### Work to be completed:
Copy, word for word, each line of the data below from the first through the line containing "- The database", and stop there.

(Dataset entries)
(* ===== verification/Prelude.v ===== *)
(** * Digital asset wallet platform: a verification development

    The program (Go, [src/cmd/walletd] and [src/internal]) keeps customers' crypto
    assets. One binary runs in three roles over one PostgreSQL database: the [api]
    role serves HTTP (customers, transfers, withdrawals, reads), a [watcher] per
    chain turns on-chain transfers into deposits and credits them once final, and a
    [broadcaster] per chain signs approved withdrawals, sends them and settles them
    by their receipts. [internal/core] holds the use cases and the ports they call;
    [internal/adapter/{api,postgres,evm,signer}] implement the ports. The roles
    interact only through the database.

    ** How the model reads

    - A Go function that takes a context and may fail is a computation of the monad
      [M] of Effects.v: it reads a [Ctx] (the environment and the transaction put on
      the context, if any), threads a [St] (the committed or in-flight database, the
      tick, a trace of the externally visible events) and returns [Ok] or [Err].
    - Every statement, [Begin], [Commit], generated id and remote call is a tick of
      the environment, where it may fail; a [Commit] may also succeed and lose its
      acknowledgement; between a process's transactions the other processes may
      change the database arbitrarily (theorems state what they rely on).
    - The database (Store.v) is the tables of the migrations as lists of rows, with
      the declared keys, foreign keys and checks decided at each insertion. Go's
      [uint64] and [int64] are [Z] with the wrap-around written out ([u64], [i64]
      of GoStd.v), amounts are unbounded [Z] limited by [NUMERIC(78,0)].
    - Ports are type classes (Ports.v; [TransferRepository] in Transfers.v). The laws
      a use case's theorems rely on are classes of their own, which the postgres, evm
      and signer adapters' instances discharge.
    - Code outside src/ is a parameter: the JSON-RPC node ([scanClient], [feeClient],
      [broadcastClient]), go-ethereum's pure functions ([GoEthereum],
      [GoEthereumTx]), oapi-codegen's binding functions ([OapiRuntime]), what the
      roles dial and lock ([Startup]), secp256k1 and KMS ([Custody]), Keccak-256, the
      UUID library, the local time zone. What the theorems ask of them are named
      hypotheses or [...Laws] classes, all met by the concrete instances of Demo.v,
      DemoNode.v and RoleWitnesses.v.
    - The Go standard library is modelled: [encoding/json] (Json, JsonStruct), UTF-8
      strings (Utf8), RFC 3339 times (Rfc3339, at PostgreSQL's microsecond precision, so
      an answer that was not read back shows no finer digits), SHA-256 and HMAC (Sha256),
      base64, hex, durations. Handlers.v and Idempotency.v take the codecs as
      parameters; Roles.v instantiates them.

    ** The files

    - Prelude: tactics and generic lemmas. GoStd, Utf8, Json, JsonStruct, Rfc3339,
      Sha256, Base64: the Go standard library functions the code calls ([strings],
      [encoding/hex], [encoding/json], [time], [crypto/sha256], [encoding/base64],
      [math/big]).
    - Domain, Store, Effects, Ledger: core's types and errors; the schema; the monad;
      balances, the shape of a journal write and the ledger invariant.
    - Transfers, Withdrawals, Deposits, Customers, History: the repositories of
      adapter/postgres with the use cases that only call them. WithdrawalSpecs and
      DepositSpecs give, per operation, the relation on databases it refines;
      WithdrawalInvariant, Conservation and Solvency the invariants those preserve.
    - Ports, CreateWithdrawals, Broadcast, Watcher: the core use cases over the ports.
      BroadcastProofs, WatcherProofs: their behaviour over time and faults.
    - Idempotency, Handlers, Router, ApiFrame: the HTTP layer of adapter/api, from
      [http.ServeMux] to the handlers' answers. ApiJson: the request and response types
      of server.gen.go as JSON; Answers: the schemas of api/openapi.yaml for the answers, by
      name; OutboxJson: the payloads of the outbox events.
      ApiTransfers, ApiEndToEnd: POST /v1/transfers from the bytes of the request to the
      bytes of the answer and the committed database.
    - Scanner, ScannerProofs, FeeEstimation, EvmBroadcaster, Signers: adapter/evm and
      adapter/signer.
    - System: all entry points together, the abstract transaction system [commit]
      and its reachable databases. Schema, SchemaKept: the constraints of the schema
      and that every function keeps them.
    - Sql, Sessions, Interleaving, Deadlock: transfers, withdrawal requests, approvals
      and credits as programs of SQL statements, shown to be the repositories' methods;
      the order in which they lock and insert; sessions interleaved under READ COMMITTED;
      who waits for whom.
    - Duration, Config, Walletd, Roles: cmd/walletd/main.go, as durations, the roles'
      environments, their locks and loops, and the roles from their configuration to
      what they serve. Progress, RoleGuarantees: theorems over them.
    - Lifecycle, BroadcasterGuarantees, WatcherGuarantees: theorems over System and
      the use cases. Demo, DemoSessions, DemoNode, Witnesses, AdapterWitnesses,
      RoleWitnesses: a concrete platform and every property with hypotheses applied to it.

    ** What the theorems show

    - Refinement (C9, C11; System, RoleGuarantees): every interleaving of API
      requests, polls and broadcaster runs moves the committed database only along
      [commit], the atomic business steps, whatever fails; every run of a binary from
      main leaves a database those steps reach.
    - Concurrency (C10, C13, C38; Interleaving, Deadlock): transfers, withdrawal
      requests and approvals interleaved statement by statement commit whole business
      steps, never wait for each other in a circle, and all end.
      [crediting_can_deadlock] (DemoSessions) is a schedule in which a crediting poll
      and a transfer do deadlock.
    - Types (C14; Schema, SchemaKept): every key, reference, check and range of the
      schema holds of every database the entry points leave. The UPDATEs of the model
      check nothing: that none of them puts a second row under the partial unique
      index of deposits, or a nonce out of range, is proved.
    - Money (C1, C2, C4, C5, C8; System): in every reachable database entries balance,
      no customer is overdrawn, holds equal open withdrawals, settlements, releases
      and credits happen once, nonces are gapless.
    - Broadcasting (C3, C7, C31, C39, C15): bytes are recorded before they are sent
      and never signed twice; a final receipt settles as it says, and nothing else
      does; the drain loop ends, and on a healthy platform ends with every pending
      withdrawal sent.
    - Watching (C6, C18): nothing is credited before finality; the calls of
      [ScanDeposits] over any polls, failed ones too, cover each block once and their
      findings are recorded; polls never run the reorg check ([poll_never_orphans];
      [checkForReorgs_exact]: what it would do).
    - Requests (C16, C17, C21, C22, C23, C32, C36, C37, C24, C12, C25, C26, C27):
      which requests are operations and what their JSON says, what a client finds in
      each answer, that only authenticated mutating operations change anything, the
      outcome of each write on each branch, at-most-once retries, complete pagination,
      bound cursors.
    - Adapters (C29, C30, C33, C34, C35): scans report exactly what moved, receipts
      count once final and then as their status says, transactions pay what was asked,
      signatures are canonical.
    - Rows (C19, C20): status and state only move along their state machines,
      orphaning by the reorg check included.
    - Processes (C28, C40): a role changes nothing before its guards hold, and accepts
      only configurations within bounds.

    ** Fuel and bounds

    [drain] (Walletd.v) takes fuel since the code's inner loop has no bound of its
    own; C39 shows one more than the number of withdrawals left is enough. The walks
    of call traces and of HTTP answers are structural. [watcher_loop] and
    [broadcaster_loop] run a given number of iterations of endless loops. The parser of
    durations takes the length of its input ([parse_components_fuel]: more is the same).

    ** Not modelled

    The HTTP server, signals, timers, deadlines and logging of main.go; the embedded
    OpenAPI document of server.gen.go and its unused constructors; goose and the down
    migrations; closing of RPC clients; the AWS SDK; the Solidity contracts (their addresses and
    init code hashes are constants of the Go code). Outside
    Sessions, Interleaving and Deadlock a database transaction is a sequence of statements
    that nothing interrupts. Interleaving shows the code's locks give that to transfers,
    withdrawal requests and approvals, against each other and against the other transactions taken
    whole; those (claims, settlements, polls, provisioning) are not split into
    statements there, and PostgreSQL's detection of deadlocks is a rollback. *)

From Stdlib Require Import ZArith Lia.
From stdpp Require Import prelude strings sorting.

Open Scope Z_scope.

(** ** Tactics shared by the development *)

(** Case analysis on every [if]/[match] of a hypothesis, discarding the
    branches that contradict the equation it states. *)
Ltac destruct_match_in H :=
  repeat (match type of H with
          | context [match ?x with _ => _ end] =>
              let E := fresh "E" in destruct x eqn:E
          end; try discriminate H); simplify_eq.

(** Same for the goal. *)
Ltac destruct_match_goal :=
  repeat match goal with
         | |- context [match ?x with _ => _ end] =>
             let E := fresh "E" in destruct x eqn:E
         end.

(** Boolean decisions in hypotheses and goal become propositions. *)
Ltac bool_to_prop :=
  repeat match goal with
         | H : bool_decide _ = true |- _ => apply bool_decide_eq_true in H
         | H : bool_decide _ = false |- _ => apply bool_decide_eq_false in H
         | H : (_ && _)%bool = true |- _ => apply andb_true_iff in H; destruct H
         | H : (_ || _)%bool = false |- _ => apply orb_false_iff in H; destruct H
         | H : negb _ = true |- _ => apply negb_true_iff in H
         | H : negb _ = false |- _ => apply negb_false_iff in H
         | H : (_ <=? _) = true |- _ => apply Z.leb_le in H
         | H : (_ <=? _) = false |- _ => apply Z.leb_gt in H
         | H : (_ <? _) = true |- _ => apply Z.ltb_lt in H
         | H : (_ <? _) = false |- _ => apply Z.ltb_ge in H
         | H : (_ =? _) = true |- _ => apply Z.eqb_eq in H
         | H : (_ =? _) = false |- _ => apply Z.eqb_neq in H
         end.

(** ** Sums of integers over lists *)

Definition sumZ {A} (f : A → Z) (l : list A) : Z :=
  foldr (λ x acc, f x + acc) 0 l.

Section sumZ_lemmas.
Context {A : Type}.
Implicit Types (f g : A → Z) (l : list A).

Lemma sumZ_nil f : sumZ f [] = 0.
Proof. done. Qed.

Lemma sumZ_cons f x l : sumZ f (x :: l) = f x + sumZ f l.
Proof. done. Qed.

Lemma sumZ_app f l1 l2 : sumZ f (l1 ++ l2) = sumZ f l1 + sumZ f l2.
Proof. induction l1 as [|x l1 IH]; simpl; [done|]. rewrite IH. lia. Qed.

Lemma sumZ_snoc f l x : sumZ f (l ++ [x]) = sumZ f l + f x.
Proof. rewrite sumZ_app; simpl; lia. Qed.

Lemma sumZ_ext f g l : (∀ x, x ∈ l → f x = g x) → sumZ f l = sumZ g l.
Proof.
  induction l as [|x l IH]; simpl; intros Hfg; [done|].
  rewrite (Hfg x) by set_solver. rewrite IH; [done|set_solver].
Qed.

Lemma sumZ_zero f l : (∀ x, x ∈ l → f x = 0) → sumZ f l = 0.
Proof.
  induction l as [|x l IH]; simpl; intros Hz; [done|].
  rewrite (Hz x) by set_solver. rewrite IH; [done|set_solver].
Qed.

Lemma sumZ_nonneg f l : (∀ x, x ∈ l → 0 ≤ f x) → 0 ≤ sumZ f l.
Proof.
  induction l as [|x l IH]; simpl; intros Hz; [done|].
  pose proof (Hz x ltac:(set_solver)).
  pose proof (IH ltac:(set_solver)). lia.
Qed.

Lemma sumZ_add f g l : sumZ (λ x, f x + g x) l = sumZ f l + sumZ g l.
Proof. induction l as [|x l IH]; simpl; [done|]. lia. Qed.

(** Replacing one element of a duplicate-free list changes the sum by the
    difference at that element. *)
Lemma sumZ_map_one (key : A → string) f (h : A → A) l x :
  NoDup (map key l) → x ∈ l → (∀ y, y ∈ l → key y ≠ key x → h y = y) →
  sumZ f (map h l) = sumZ f l - f x + f (h x).
Proof.
  induction l as [|y l IH]; simpl; intros Hnd Hx Hother; [set_solver|].
  apply NoDup_cons in Hnd as [Hy Hnd].
  destruct (decide (key y = key x)) as [E|Ne].
  - assert (y = x) as ->.
    { apply elem_of_cons in Hx as [->|Hx]; [done|].
      exfalso. apply Hy. rewrite E. apply list_elem_of_fmap. eauto. }
    assert (map h l = l) as Hid.
    { clear -Hy Hother. induction l as [|z l IHl]; simpl; [done|].
      rewrite (Hother z); [|set_solver|].
      - f_equal. apply IHl; [|intros; apply Hother; set_solver].
        simpl in Hy. set_solver.
      - simpl in Hy. intros E. apply Hy. rewrite E. left. }
    rewrite Hid. lia.
  - rewrite (Hother y) by (done || set_solver).
    rewrite IH; [lia|done|set_solver|].
    intros z Hz. apply Hother. set_solver.
Qed.
End sumZ_lemmas.

#[export] Instance sumZ_perm {A} (f : A → Z) :
  Proper ((≡ₚ) ==> (=)) (sumZ f).
Proof. induction 1; simpl; lia. Qed.

Create HintDb wallet.
#[export] Hint Rewrite @sumZ_nil @sumZ_cons @sumZ_app : wallet.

### Response box:
(* ===== verification/Prelude.v ===== *)
(** * Digital asset wallet platform: a verification development

    The program (Go, [src/cmd/walletd] and [src/internal]) keeps customers' crypto
    assets. One binary runs in three roles over one PostgreSQL database: the [api]
    role serves HTTP (customers, transfers, withdrawals, reads), a [watcher] per
    chain turns on-chain transfers into deposits and credits them once final, and a
    [broadcaster] per chain signs approved withdrawals, sends them and settles them
    by their receipts. [internal/core] holds the use cases and the ports they call;
    [internal/adapter/{api,postgres,evm,signer}] implement the ports. The roles
    interact only through the database.

    ** How the model reads

    - A Go function that takes a context and may fail is a computation of the monad
      [M] of Effects.v: it reads a [Ctx] (the environment and the transaction put on
      the context, if any), threads a [St] (the committed or in-flight database, the
      tick, a trace of the externally visible events) and returns [Ok] or [Err].
    - Every statement, [Begin], [Commit], generated id and remote call is a tick of
      the environment, where it may fail; a [Commit] may also succeed and lose its
      acknowledgement; between a process's transactions the other processes may
      change the database arbitrarily (theorems state what they rely on).
    - The database (Store.v) is the tables of the migrations as lists of rows, with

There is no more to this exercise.